[TASK]: Consider the entries below. Count the lines holding the string "search" and state the number only.

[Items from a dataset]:
[Start of section]
(** [d[k].add(x)], of a key that is there. *)
Definition add_to (d : list (string * list string)) (k x : string) : list (string * list string) :=
  match Dict.get d k with Some l => Dict.set d k (set_add l x) | None => d end.

Definition _add_edge (g : DependencyGraph) (dependent dependency : string) : DependencyGraph :=
  let g := _ensure_node (_ensure_node g dependent) dependency in
  {| _graph := add_to (_graph g) dependent dependency;
     _reverse := add_to (_reverse g) dependency dependent |}.

Definition add_step (g : DependencyGraph) (s : Step) : DependencyGraph :=
  _ensure_node g (expected_artifact s).

Definition get_dependencies (g : DependencyGraph) (artifact : string) : list string :=
  default [] (Dict.get (_graph g) artifact).
Definition get_dependents (g : DependencyGraph) (artifact : string) : list string :=
  default [] (Dict.get (_reverse g) artifact).
Definition to_dict (g : DependencyGraph) : list (string * list string) := _graph g.

Section plan.
Context {L : Unicode}.

(** The inner loop of [add_plan], for one step. *)
Definition infer_edges (all_artifacts : list string) (g : DependencyGraph) (s : Step) : DependencyGraph :=
  foldl (λ g other,
           if String.eqb other (expected_artifact s) then g
           else if contains (lower (action_text s)) (lower other)
                then _add_edge g (expected_artifact s) other else g)
    g all_artifacts.

Definition add_plan (g : DependencyGraph) (plan : Plan) : DependencyGraph :=
  let g := foldl add_step g plan in
  let all_artifacts := foldl set_add [] (expected_artifact <$> plan) in
  foldl (infer_edges all_artifacts) g plan.
End plan.

(** ** [has_cycle] *)
Definition dfs_state := (list string * list string)%type.

(** [_dfs] with its loop over the neighbours; the state is the visited set and
    the nodes on the recursion stack.  [None] is fuel that ran out. *)
Fixpoint _dfs (graph : list (string * list string)) (fuel : nat) (node : string)
    (st : dfs_state) {struct fuel} : option (bool * dfs_state) :=
  match fuel with
  | O => None
  | S fuel =>
      match Dict.get graph node with
      | None => Some (false, st)
      | Some neighbors =>
          let fix loop (ns : list string) (st : dfs_state) : option (bool * dfs_state) :=
            match ns with
            | [] => Some (false, st)
            | neighbor :: ns =>
                if decide (neighbor ∉ st.1) then
                  match _dfs graph fuel neighbor st with
                  | None => None
                  | Some (true, st) => Some (true, st)
                  | Some (false, st) => loop ns st
                  end
                else if decide (neighbor ∈ st.2) then Some (true, st)
                else loop ns st
            end in
          match loop neighbors (set_add st.1 node, set_add st.2 node) with
          | None => None
          | Some (true, st) => Some (true, st)
          | Some (false, st) => Some (false, (st.1, filter (.≠ node) st.2))
          end
      end
  end.

(** [any(_dfs(node) for node in self._graph)] *)
Fixpoint any_dfs (graph : list (string * list string)) (fuel : nat) (nodes : list string)
    (st : dfs_state) : option bool :=
  match nodes with
  | [] => Some false
  | node :: nodes =>
      match _dfs graph fuel node st with
      | None => None
      | Some (true, _) => Some true
      | Some (false, st) => any_dfs graph fuel nodes st
      end
  end.

(** The search goes at most one node deeper than the graph has. *)
Definition has_cycle (g : DependencyGraph) : option bool :=
  any_dfs (_graph g) (S (S (length (_graph g)))) (Dict.keys (_graph g)) ([], []).

(** ** The search *)
Section search.
Context (graph : list (string * list string)).

Definition edge (x y : string) : Prop := ∃ ns, Dict.get graph x = Some ns ∧ y ∈ ns.
Definition cyclic : Prop := ∃ x, tc edge x x.

(** The loop over the neighbours, named. *)
Fixpoint dfs_loop (fuel : nat) (ns : list string) (st : dfs_state) : option (bool * dfs_state) :=
  match ns with
  | [] => Some (false, st)
  | neighbor :: ns =>
      if decide (neighbor ∉ st.1) then
        match _dfs graph fuel neighbor st with
        | None => None
        | Some (true, st) => Some (true, st)
        | Some (false, st) => dfs_loop fuel ns st
        end
      else if decide (neighbor ∈ st.2) then Some (true, st)
      else dfs_loop fuel ns st
  end.

Lemma dfs_unfold fuel node st :
  _dfs graph (S fuel) node st =
  match Dict.get graph node with
  | None => Some (false, st)
  | Some neighbors =>
      match dfs_loop fuel neighbors (set_add st.1 node, set_add st.2 node) with
      | None => None
      | Some (true, st) => Some (true, st)
      | Some (false, st) => Some (false, (st.1, filter (.≠ node) st.2))
      end
  end.
Proof.
  cbn. destruct (Dict.get graph node) as [ns|]; [|done].
  match goal with |- match ?f ns ?st0 with _ => _ end = _ =>
    assert (∀ ns st, f ns st = dfs_loop fuel ns st) as H end; [|by rewrite H].
  clear. induction ns as [|n ns IH]; intros st; [done|]. cbn.
  case_decide; [|by rewrite IH]. destruct (_dfs graph fuel n st) as [[[] st']|]; [done|apply IH|done].
Qed.

(** The finished nodes, each after what it points to: no cycle runs through
    them. *)
Inductive ordered : list string → Prop :=
| ordered_nil : ordered []
| ordered_snoc l x : ordered l → x ∉ l → x ∈ Dict.keys graph →
    (∀ y, edge x y → y ∈ Dict.keys graph → y ∈ l) → ordered (l ++ [x]).

(** Visited are the finished nodes and those on the stack; the stack is a path. *)
Definition dfs_ok (done_ : list string) (st : dfs_state) : Prop :=
  ordered done_ ∧ (∀ x, x ∈ st.1 ↔ x ∈ done_ ∨ x ∈ st.2) ∧ (∀ x, x ∈ st.2 → x ∉ done_) ∧
  (∀ x, x ∈ st.2 → x ∈ Dict.keys graph).

(** Every node on the stack reaches [x]. *)
Definition stack_reaches (st : dfs_state) (x : string) : Prop := ∀ y, y ∈ st.2 → rtc edge y x.

Definition unvisited (st : dfs_state) : nat := length (filter (.∉ st.1) (Dict.keys graph)).

Lemma elem_of_set_add l x y : y ∈ set_add l x ↔ y ∈ l ∨ y = x.
Proof. unfold set_add. case_decide; set_solver. Qed.

Lemma edge_keys x y : edge x y → x ∈ Dict.keys graph.
Proof. intros (ns & H & _). apply Dict.get_is_Some. by eexists. Qed.

Lemma tc_edge_keys x y : tc edge x y → x ∈ Dict.keys graph.
Proof. inversion 1; subst; by eapply edge_keys. Qed.

Lemma ordered_keys l x : ordered l → x ∈ l → x ∈ Dict.keys graph.
Proof. induction 1; set_solver. Qed.

Lemma ordered_tc l : ordered l → ∀ x y, x ∈ l → tc edge x y → y ∈ Dict.keys graph → y ∈ l ∧ x ≠ y.
Proof.
  induction 1 as [|l x0 Hl IH Hx0 Hk Hout]; intros x y Hx Hxy Hy; [by apply not_elem_of_nil in Hx|].
  apply elem_of_app in Hx as [Hx| ->%list_elem_of_singleton].
  { destruct (IH x y Hx Hxy Hy). split; [set_solver|done]. }
  assert (y ∈ l) as Hyl; [|split; [set_solver|by intros ->]].
  inversion Hxy as [? ? He|? z ? He Hzy]; subst; [by apply Hout|].
  apply (IH z y); [|done..]. apply Hout; [done|]. by eapply tc_edge_keys.
Qed.

Lemma ordered_acyclic l : ordered l → (∀ x, x ∈ Dict.keys graph → x ∈ l) → ¬ cyclic.
Proof.
  intros Hl Hall (x & Hx). pose proof (tc_edge_keys _ _ Hx) as Hk.
  by destruct (ordered_tc l Hl x x (Hall x Hk) Hx Hk).
Qed.

Lemma unvisited_add V S node : node ∉ V → node ∈ Dict.keys graph →
  unvisited (set_add V node, S) < unvisited (V, S).
Proof.
  intros HV Hk. unfold unvisited. cbn [fst]. induction (Dict.keys graph) as [|k ks IH];
    [by apply not_elem_of_nil in Hk|]. rewrite !filter_cons.
  assert (length (filter (.∉ set_add V node) ks) ≤ length (filter (.∉ V) ks)) as Hle.
  { clear. induction ks as [|k ks IH]; [done|]. rewrite !filter_cons.
    repeat case_decide; cbn; try lia. exfalso. rewrite elem_of_set_add in *. tauto. }
  apply elem_of_cons in Hk as [<-|Hk].
  - rewrite decide_False by (rewrite elem_of_set_add; tauto). rewrite decide_True by done. cbn. lia.
  - specialize (IH Hk). repeat case_decide; cbn; try lia. rewrite elem_of_set_add in *. tauto.
Qed.

Lemma unvisited_mono V V' S S' : (∀ x, x ∈ V → x ∈ V') → unvisited (V', S') ≤ unvisited (V, S).
Proof.
  intros HV. unfold unvisited. cbn [fst]. induction (Dict.keys graph) as [|k ks IH]; [done|].
  rewrite !filter_cons. repeat case_decide; cbn; try lia. exfalso. naive_solver.
Qed.

(** What a search from a node leaves when it finds no cycle. *)
Definition extends (D : list string) (st : dfs_state) (D' : list string) (st' : dfs_state) : Prop :=
  dfs_ok D' st' ∧ (∀ x, x ∈ st'.2 ↔ x ∈ st.2) ∧ (∀ x, x ∈ st.1 → x ∈ st'.1) ∧ (∀ x, x ∈ D → x ∈ D').

Lemma extends_refl D st : dfs_ok D st → extends D st D st.
Proof. intros. unfold extends. by split_and!. Qed.
Lemma extends_trans D st D1 st1 D2 st2 :
  extends D st D1 st1 → extends D1 st1 D2 st2 → extends D st D2 st2.
Proof. unfold extends. intros (_ & ? & ? & ?) (? & H2 & ? & ?). split_and!; naive_solver. Qed.

Definition dfs_spec (fuel : nat) : Prop := ∀ node D st,
  dfs_ok D st → node ∉ st.1 → stack_reaches st node → unvisited st < fuel →
  match _dfs graph fuel node st with
  | None => False
  | Some (true, _) => cyclic
  | Some (false, st') => ∃ D', extends D st D' st' ∧ (node ∈ Dict.keys graph → node ∈ D')
  end.

Lemma dfs_loop_spec fuel node : dfs_spec fuel → ∀ ns D st,
  (∀ y, y ∈ ns → edge node y) → dfs_ok D st → node ∈ st.2 → stack_reaches st node →
  unvisited st < fuel →
  match dfs_loop fuel ns st with
  | None => False
  | Some (true, _) => cyclic
  | Some (false, st') => ∃ D', extends D st D' st' ∧ ∀ y, y ∈ ns → y ∈ Dict.keys graph → y ∈ D'
  end.
Proof.
  intros Hdfs. induction ns as [|n ns IH]; intros D st Hns Hok Hnode Hreach Hf; cbn.
  { exists D. split; [by apply extends_refl|]. by intros y ?%not_elem_of_nil. }
  assert (∀ D' st', extends D st D' st' → (n ∈ Dict.keys graph → n ∈ D') →
    match dfs_loop fuel ns st' with
    | None => False | Some (true, _) => cyclic
    | Some (false, st'') =>
        ∃ D'', extends D st D'' st'' ∧ ∀ y, y ∈ n :: ns → y ∈ Dict.keys graph → y ∈ D''
    end) as Hgo.
  { intros D' st' He Hn. destruct He as (Hok' & HS & HV & HD) eqn:E. clear E.
    assert (unvisited st' < fuel) as Hf'.
    { destruct st as [V S], st' as [V' S']. pose proof (unvisited_mono V V' S S' HV). lia. }
    specialize (IH D' st' ltac:(set_solver) Hok' ltac:(naive_solver)).
    specialize (IH ltac:(intros y Hy; apply Hreach; naive_solver) Hf').
    destruct (dfs_loop fuel ns st') as [[[] st'']|]; [done| |done].
    destruct IH as (D'' & He' & Hall). exists D''. split; [by eapply extends_trans|].
    intros y [->|Hy]%elem_of_cons Hk; [|by apply Hall]. apply He', Hn, Hk. }
  case_decide as HnV.
  - assert (stack_reaches st n) as Hrn.
    { intros y Hy. eapply rtc_r; [by apply Hreach|]. apply Hns. set_solver. }
    specialize (Hdfs n D st Hok HnV Hrn Hf).
    destruct (_dfs graph fuel n st) as [[[] st']|]; [done| |done].
    destruct Hdfs as (D' & He & Hn). by apply (Hgo D' st').
  - case_decide as HnS.
    + exists n. eapply tc_rtc_l; [by apply Hreach|]. apply tc_once, Hns. set_solver.
    + apply (Hgo D st); [by apply extends_refl|]. intros _.
      destruct Hok as (_ & HV & _). apply HV in HnV. naive_solver.
Qed.

Lemma dfs_ok_push D V S node : dfs_ok D (V, S) → node ∉ V → node ∈ Dict.keys graph →
  dfs_ok D (set_add V node, set_add S node).
Proof.
  intros (Ho & HV & HS & HK) Hn Hk. cbn in *. unfold dfs_ok. cbn.
  split_and!; [done|..]; intros x; rewrite ?elem_of_set_add; [|intros [?| ->]|intros [?| ->]]; try naive_solver.
Qed.

Lemma dfs_ok_pop D V S node : dfs_ok D (V, S) → node ∈ S →
  (∀ y, edge node y → y ∈ Dict.keys graph → y ∈ D) →
  dfs_ok (D ++ [node]) (V, filter (.≠ node) S).
Proof.
  intros (Ho & HV & HS & HK) Hn Hout. cbn in *. unfold dfs_ok. cbn. split_and!.
  - constructor; auto.
  - intros x. rewrite HV, elem_of_app, list_elem_of_singleton, list_elem_of_filter.
    destruct (decide (x = node)); naive_solver.
  - intros x [? Hx]%list_elem_of_filter. rewrite elem_of_app, list_elem_of_singleton. naive_solver.
  - intros x [? Hx]%list_elem_of_filter. auto.
Qed.

Lemma dfs_correct fuel : dfs_spec fuel.
Proof.
  induction fuel as [|fuel IH]; intros node D [V S] Hok Hn Hreach Hf; [lia|].
  rewrite dfs_unfold. cbn [fst snd] in *. destruct (Dict.get graph node) as [ns|] eqn:Hg.
  2: { exists D. split; [by apply extends_refl|]. intros Hk. apply Dict.get_is_Some in Hk as [? ?].
       congruence. }
  assert (node ∈ Dict.keys graph) as Hk by (apply Dict.get_is_Some; by eexists).
  pose proof (dfs_ok_push D V S node Hok Hn Hk) as Hok1.
  pose proof (dfs_loop_spec fuel node IH ns D (set_add V node, set_add S node)) as Hloop.
  specialize (Hloop ltac:(intros y Hy; by exists ns) Hok1 ltac:(apply elem_of_set_add; by right)).
  specialize (Hloop ltac:(intros y [Hy| ->]%elem_of_set_add; [by apply Hreach|apply rtc_refl])).
  specialize (Hloop ltac:(pose proof (unvisited_add V S node Hn Hk);
    change (unvisited (set_add V node, set_add S node)) with (unvisited (set_add V node, S)); lia)).
  destruct (dfs_loop fuel ns _) as [[[] [V' S']]|]; [done| |done].
  destruct Hloop as (D' & (Hok' & HS' & HV' & HD') & Hall). cbn [fst snd] in *.
  exists (D' ++ [node]). split; [|intros _; set_solver]. split_and!.
  - apply dfs_ok_pop; [done| |].
    + apply HS', elem_of_set_add. by right.
    + intros y (ns' & Hg' & Hy) Hyk. assert (ns' = ns) as -> by congruence. by apply Hall.
  - intros x. cbn. rewrite list_elem_of_filter, HS', elem_of_set_add. split; [naive_solver|].
    intros Hx. split; [|by left]. intros ->. destruct Hok as (_ & HV & _). apply Hn, HV. by right.
  - intros x Hx. apply HV', elem_of_set_add. by left.
  - intros x Hx. apply elem_of_app. left. by apply HD'.
Qed.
[End of section]
[PROBLEM SOLUTION]: 4